• _WHAT THE TASK REQUIRES_:
Would you transcribe exactly the lines below, starting at the one that contains "rewrite IH by" and ending with the last line, both included? Leave out all other lines.

• _SOURCE DATA_:
(* ===== verification/Memory.v ===== *)
(** Byte-addressed memory.

    [mem] is the contents of physical memory, a finite map from addresses to
    bytes that reads as zero where nothing was stored.  The little-endian
    accessors [load32], [load64], [store32] and [store64] are the dereferences
    of [uint32_t *] and [uint64_t *] pointers; [mem_zero] and [mem_copy] are
    the byte loops that every kernel file repeats under a local name
    ([mem_zero] in pmm.c and heap.c, [mem_zero_local] in vmm.c and process.c,
    [mem_copy_local] in vfs.c and process.c, [mem_zero_okmod] and
    [mem_copy_okmod] in okmod.c).  Two memories that read the same are
    related by [mem_equiv], an equivalence the loads respect. *)
From stdpp Require Import base numbers list gmap.
From Stdlib Require Import ZArith Lia Morphisms.
From S2P Require Import Prelude.

Abbreviation mem := (gmap Z Z).

(** ** Accessors *)

Definition load8 (m : mem) (a : Z) : Z := default 0 (m !! a).
Definition store8 (m : mem) (a v : Z) : mem := <[a := u8 v]> m.

(** Little-endian load of [n] bytes. *)
Fixpoint load_le (n : nat) (m : mem) (a : Z) : Z :=
  match n with
  | O => 0
  | S n' => load8 m a + 256 * load_le n' m (a + 1)
  end.

(** Little-endian store of [n] bytes. *)
Fixpoint store_le (n : nat) (m : mem) (a v : Z) : mem :=
  match n with
  | O => m
  | S n' => store_le n' (store8 m a v) (a + 1) (v / 256)
  end.

Definition load16 := load_le 2.
Definition load32 := load_le 4.
Definition load64 := load_le 8.
Definition store32 := store_le 4.
Definition store64 := store_le 8.

Definition mem_zero (p size : Z) (m : mem) : mem :=
  for_loop (Z.to_nat size) 0 (fun i m => store8 m (p + i) 0) m.

Definition mem_copy (dst src size : Z) (m : mem) : mem :=
  for_loop (Z.to_nat size) 0 (fun i m => store8 m (dst + i) (load8 m (src + i))) m.

(** Bytes of a buffer, and a buffer written to memory. *)
Definition load_bytes (m : mem) (a n : Z) : list Z :=
  map (fun i => load8 m (a + Z.of_nat i)) (seq 0 (Z.to_nat n)).

Fixpoint store_bytes (m : mem) (a : Z) (bs : list Z) : mem :=
  match bs with
  | [] => m
  | b :: bs' => store_bytes (store8 m a b) (a + 1) bs'
  end.

(** ** Agreement *)

Definition mem_equiv (m1 m2 : mem) : Prop := forall a, load8 m1 a = load8 m2 a.

#[export] Instance mem_equiv_equivalence : Equivalence mem_equiv.
Proof.
  split.
  - intros m a. done.
  - intros m1 m2 H a. by rewrite H.
  - intros m1 m2 m3 H1 H2 a. by rewrite H1.
Qed.

#[export] Instance load8_proper : Proper (mem_equiv ==> eq ==> eq) load8.
Proof. intros m1 m2 Hm a ? <-. apply Hm. Qed.

(** The two memories read the same on [[a, a + n)]. *)
Definition agree (m1 m2 : mem) (a n : Z) : Prop :=
  forall x, a <= x < a + n -> load8 m1 x = load8 m2 x.

(** Every byte of the memory is a byte. *)
Definition mem_ok (m : mem) : Prop := forall a, byte_ok (load8 m a).

(** ** Loads and stores *)

Create HintDb mem.
Create Rewrite HintDb mem.

Lemma load8_store8 m a v x :
  load8 (store8 m a v) x = if x =? a then u8 v else load8 m x.
Proof.
  unfold load8, store8. destruct (Z.eqb_spec x a) as [->|Hne].
  - by rewrite lookup_insert_eq.
  - by rewrite lookup_insert_ne by congruence.
Qed.

#[export] Instance store8_proper : Proper (mem_equiv ==> eq ==> eq ==> mem_equiv) store8.
Proof.
  intros m1 m2 Hm a ? <- v ? <- x. rewrite !load8_store8. by rewrite (Hm x).
Qed.

#[export] Instance load_le_proper n : Proper (mem_equiv ==> eq ==> eq) (load_le n).
Proof.
  intros m1 m2 Hm a ? <-. revert a. induction n as [|n IH]; intros a; cbn; [done|].
  by rewrite (Hm a), IH.
Qed.

Lemma store8_ok m a v : mem_ok m -> mem_ok (store8 m a v).
Proof.
  intros Hm x. rewrite load8_store8. case_test; [apply u8_bound | apply Hm].
Qed.

Lemma load8_store_le n m a v x :
  load8 (store_le n m a v) x =
  if (a <=? x) && (x <? a + Z.of_nat n) then u8 (v / 256 ^ (x - a)) else load8 m x.
Proof.
  revert m a v. induction n as [|n IH]; intros m a v; cbn [store_le].
  - cmp_cases.
  - rewrite IH, load8_store8. cmp_cases.
    + replace (x - a) with (1 + (x - (a + 1))) by lia.
      by rewrite Z.pow_add_r, Z.div_div by lia.
    + subst x. replace (a - a) with 0 by lia. by rewrite Z.div_1_r.
Qed.

Lemma store_le_ok n m a v : mem_ok m -> mem_ok (store_le n m a v).
Proof.
  revert m a v. induction n; intros; cbn; [done|]. auto using store8_ok.
Qed.

Lemma load_le_agree n m1 m2 a :
  agree m1 m2 a (Z.of_nat n) -> load_le n m1 a = load_le n m2 a.
Proof.
  revert a. induction n as [|n IH]; intros a H; cbn [load_le]; [done|].
  rewrite (H a) by lia. rewrite (IH (a + 1)); [done|].
  intros x Hx. apply H. lia.
Qed.

Lemma load_le_bound n m a : mem_ok m -> 0 <= load_le n m a < 256 ^ Z.of_nat n.
Proof.
  intros Hm. revert a. induction n as [|n IH]; intros a; cbn [load_le]; [lia|].
  specialize (Hm a). specialize (IH (a + 1)). unfold byte_ok in Hm.
  replace (Z.of_nat (S n)) with (1 + Z.of_nat n) by lia.
  rewrite Z.pow_add_r by lia. lia.
Qed.

Lemma store_le_frame n m a v x :
  ~ (a <= x < a + Z.of_nat n) -> load8 (store_le n m a v) x = load8 m x.
Proof.
  intros Hx. rewrite load8_store_le. cmp_cases.
Qed.

Lemma load_le_store_le_eq n m a v :
  load_le n (store_le n m a v) a = v mod 256 ^ Z.of_nat n.
Proof.
  revert m a v. induction n as [|n IH]; intros m a v; cbn [store_le load_le].
  - by rewrite Z.mod_1_r.
  - rewrite IH, store_le_frame, load8_store8, Z.eqb_refl by lia. unfold u8.
    replace (Z.of_nat (S n)) with (1 + Z.of_nat n) by lia.
    rewrite Z.pow_add_r, Z.rem_mul_r by lia. done.
Qed.

Lemma load_le_store_le_ne k n m a b v :
  a + Z.of_nat n <= b \/ b + Z.of_nat k <= a ->
  load_le k (store_le n m a v) b = load_le k m b.
Proof.
  intros Hd. apply load_le_agree. intros x Hx. apply store_le_frame. lia.
Qed.

(** The instances at the widths of the C code. *)
Lemma load64_store64_eq m a v : word64 v -> load64 (store64 m a v) a = v.
Proof.
  intros Hv. unfold load64, store64. rewrite load_le_store_le_eq.
  apply Z.mod_small. exact Hv.
Qed.
Lemma load64_store64_ne m a b v :
  a + 8 <= b \/ b + 8 <= a -> load64 (store64 m a v) b = load64 m b.
Proof. intros H. apply load_le_store_le_ne. lia. Qed.
Lemma load32_store32_eq m a v : word32 v -> load32 (store32 m a v) a = v.
Proof.
  intros Hv. unfold load32, store32. rewrite load_le_store_le_eq.
  apply Z.mod_small. exact Hv.
Qed.
Lemma load64_bound m a : mem_ok m -> word64 (load64 m a).
Proof. intros Hm. apply (load_le_bound 8 m a Hm). Qed.
Lemma load32_bound m a : mem_ok m -> word32 (load32 m a).
Proof. intros Hm. apply (load_le_bound 4 m a Hm). Qed.

(** ** The byte loops *)

Lemma load8_mem_zero p size m x :
  load8 (mem_zero p size m) x =
  if (p <=? x) && (x <? p + size) then 0 else load8 m x.
Proof.
  unfold mem_zero. set (n := Z.to_nat size).
  assert (load8 (for_loop n 0 (fun i m0 => store8 m0 (p + i) 0) m) x =
          if (p <=? x) && (x <? p + Z.of_nat n) then 0 else load8 m x) as ->.
  { apply (for_loop_inv (fun j m' => load8 m' x =
      if (p <=? x) && (x <? p + j) then 0 else load8 m x)).
    - cmp_cases.
    - intros j m' Hj IH. rewrite load8_store8, IH. cmp_cases. }
  subst n. cmp_cases.
Qed.

Lemma mem_zero_ok p size m : mem_ok m -> mem_ok (mem_zero p size m).
Proof.
  intros Hm x. rewrite load8_mem_zero. case_test; [unfold byte_ok; lia | apply Hm].
Qed.

Lemma load_le_zeroed n p size m a :
  p <= a -> a + Z.of_nat n <= p + size -> load_le n (mem_zero p size m) a = 0.
Proof.
  revert a. induction n as [|n IH]; intros a H1 H2; cbn [load_le]; [done|].
  rewrite IH, load8_mem_zero by lia. cmp_cases.
Qed.

Lemma load_le_mem_zero_ne n p size m a :
  a + Z.of_nat n <= p \/ p + size <= a ->
  load_le n (mem_zero p size m) a = load_le n m a.
Proof.
  intros Hd. apply load_le_agree. intros x Hx. rewrite load8_mem_zero. cmp_cases.
Qed.

(** The forward byte loop copies a buffer whenever the destination does not
    start inside the source (overlap in the other direction is harmless). *)
Lemma load8_mem_copy dst src size m x :
  mem_ok m -> dst <= src \/ src + size <= dst ->
  load8 (mem_copy dst src size m) x =
  if (dst <=? x) && (x <? dst + size) then load8 m (src + (x - dst)) else load8 m x.
Proof.
  intros Hm Hd. unfold mem_copy. set (n := Z.to_nat size).
  destruct (Z.leb_spec 0 size); cycle 1.
  { replace n with O by lia. cbn [for_loop]. cmp_cases. }
  assert (forall y, load8 (for_loop n 0
            (fun i m0 => store8 m0 (dst + i) (load8 m0 (src + i))) m) y =
          if (dst <=? y) && (y <? dst + Z.of_nat n) then load8 m (src + (y - dst))
          else load8 m y) as Hl; cycle 1.
  { rewrite Hl. subst n. by rewrite Z2Nat.id. }
  apply (for_loop_inv (fun j m' => forall y, load8 m' y =
      if (dst <=? y) && (y <? dst + j) then load8 m (src + (y - dst)) else load8 m y)).
  - intros y. cmp_cases.
  - intros j m' Hj IH y. rewrite load8_store8, !IH. cmp_cases.
    all: subst y; replace (dst + j - dst) with j by lia; apply u8_small, Hm.
Qed.

Lemma load8_store_bytes m a bs x :
  load8 (store_bytes m a bs) x =
  if (a <=? x) && (x <? a + Z.of_nat (length bs))
  then u8 (nth (Z.to_nat (x - a)) bs 0) else load8 m x.
Proof.
  revert m a. induction bs as [|b bs IH]; intros m a; cbn [store_bytes].
  - cbn [length]. cmp_cases.
  - rewrite IH, load8_store8. cbn [length]. cmp_cases.
    + by replace (Z.to_nat (x - a)) with (S (Z.to_nat (x - (a + 1)))) by lia.
    + subst x. by replace (Z.to_nat (a - a)) with O by lia.
Qed.

#[export] Hint Resolve store8_ok store_le_ok mem_zero_ok : mem.
#[export] Hint Rewrite load8_store8 : mem.

(** The little-endian bytes of a [k]-byte store. *)
Fixpoint le_bytes (k : nat) (v : Z) : list Z :=
  match k with O => [] | Datatypes.S k => u8 v :: le_bytes k (v / 256) end.

Lemma le_bytes_length k v : length (le_bytes k v) = k.
Proof. revert v. induction k; intros; cbn; auto. Qed.

Lemma le_bytes_ok k v : Forall byte_ok (le_bytes k v).
Proof. revert v. induction k; intros; cbn; constructor; [apply u8_bound|auto]. Qed.

(** ** Bytes at an address *)

(** The bytes [bs] are at the address [a]. *)
Definition in_memory (m : mem) (a : Z) (bs : list Z) : Prop :=
  forall i b, bs !! i = Some b -> load8 m (a + Z.of_nat i) = b.

Lemma in_memory_app m a bs bs' :
  in_memory m a (bs ++ bs') -> in_memory m a bs /\ in_memory m (a + Z.of_nat (length bs)) bs'.
Proof.
  intros H. split; intros i b Hi.
  - apply H. by apply lookup_app_l_Some.
  - replace (a + Z.of_nat (length bs) + Z.of_nat i) with (a + Z.of_nat (length bs + i)) by lia.
    apply H. rewrite lookup_app_r by lia. by replace (length bs + i - length bs)%nat with i by lia.
Qed.

Lemma load_le_bytes k m a v : 0 <= v < 256 ^ Z.of_nat k -> in_memory m a (le_bytes k v) -> load_le k m a = v.
Proof.
  revert a v. induction k as [|k IH]; intros a v Hv H; cbn [load_le le_bytes] in *; [simpl in Hv; lia|].
  rewrite Nat2Z.inj_succ, Z.pow_succ_r in Hv by lia.
  replace (load8 m a) with (u8 v) by (specialize (H O _ eq_refl); rewrite Z.add_0_r in H; done).
  rewrite (IH (a + 1) (v / 256)).
  - unfold u8. zlia.
  - zlia.
  - intros i b Hi. specialize (H (Datatypes.S i) b Hi). replace (a + 1 + Z.of_nat i) with (a + Z.of_nat (Datatypes.S i)) by lia. done.
Qed.

Lemma in_memory_lookup m a bs off :
  in_memory m a bs -> 0 <= off < Z.of_nat (length bs) -> Some (load8 m (a + off)) = bs !! Z.to_nat off.
Proof.
  intros Hm Ho. destruct (lookup_lt_is_Some_2 bs (Z.to_nat off)) as [b Hb]; [lia|]. rewrite Hb. f_equal.
  rewrite <- (Hm _ _ Hb). f_equal. lia.
Qed.

Lemma store_bytes_in_memory m a bs : forallb (fun b => (0 <=? b) && (b <? 256)) bs = true -> in_memory (store_bytes m a bs) a bs.
Proof.
  intros Hb i b Hi. rewrite load8_store_bytes. pose proof (lookup_lt_Some _ _ _ Hi).
  rewrite (proj2 (andb_true_iff _ _)) by (split; [apply Z.leb_le|apply Z.ltb_lt]; lia).
  replace (Z.to_nat (a + Z.of_nat i - a)) with i by lia. rewrite (nth_lookup_Some _ _ _ _ Hi).
  rewrite forallb_forall in Hb. specialize (Hb b). rewrite <- list_elem_of_In in Hb.
  specialize (Hb (list_elem_of_lookup_2 _ _ _ Hi)). apply u8_small. unfold byte_ok. lia.
Qed.

Lemma load_bytes_in_memory m a bs : load_bytes m a (Z.of_nat (length bs)) = bs -> in_memory m a bs.
Proof.
  intros E i b Hi. rewrite <- E in Hi. unfold load_bytes in Hi. rewrite Nat2Z.id in Hi.
  apply list_lookup_fmap_Some in Hi as (j & -> & Hj). apply lookup_seq in Hj as [-> _]. done.
Qed.

Lemma store_bytes_ok m a bs : mem_ok m -> mem_ok (store_bytes m a bs).
Proof. revert m a. induction bs as [|b bs IH]; intros m a Hm; cbn [store_bytes]; [done|]. by apply IH, store8_ok. Qed.

Lemma store_bytes_out m a bs x : ~ (a <= x < a + Z.of_nat (length bs)) -> load8 (store_bytes m a bs) x = load8 m x.
Proof.
  revert m a. induction bs as [|b bs IH]; intros m a Hx; cbn [store_bytes length] in *; [done|].
  rewrite IH by lia. rewrite load8_store8, (proj2 (Z.eqb_neq _ _)) by lia. done.
Qed.

Lemma empty_mem_ok : mem_ok ∅.
Proof. intros a. unfold load8. rewrite lookup_empty. unfold byte_ok. simpl. lia. Qed.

• _THE COMPLETED TASK_:
  rewrite IH by lia. rewrite load8_store8, (proj2 (Z.eqb_neq _ _)) by lia. done.
Qed.

Lemma empty_mem_ok : mem_ok ∅.
Proof. intros a. unfold load8. rewrite lookup_empty. unfold byte_ok. simpl. lia. Qed.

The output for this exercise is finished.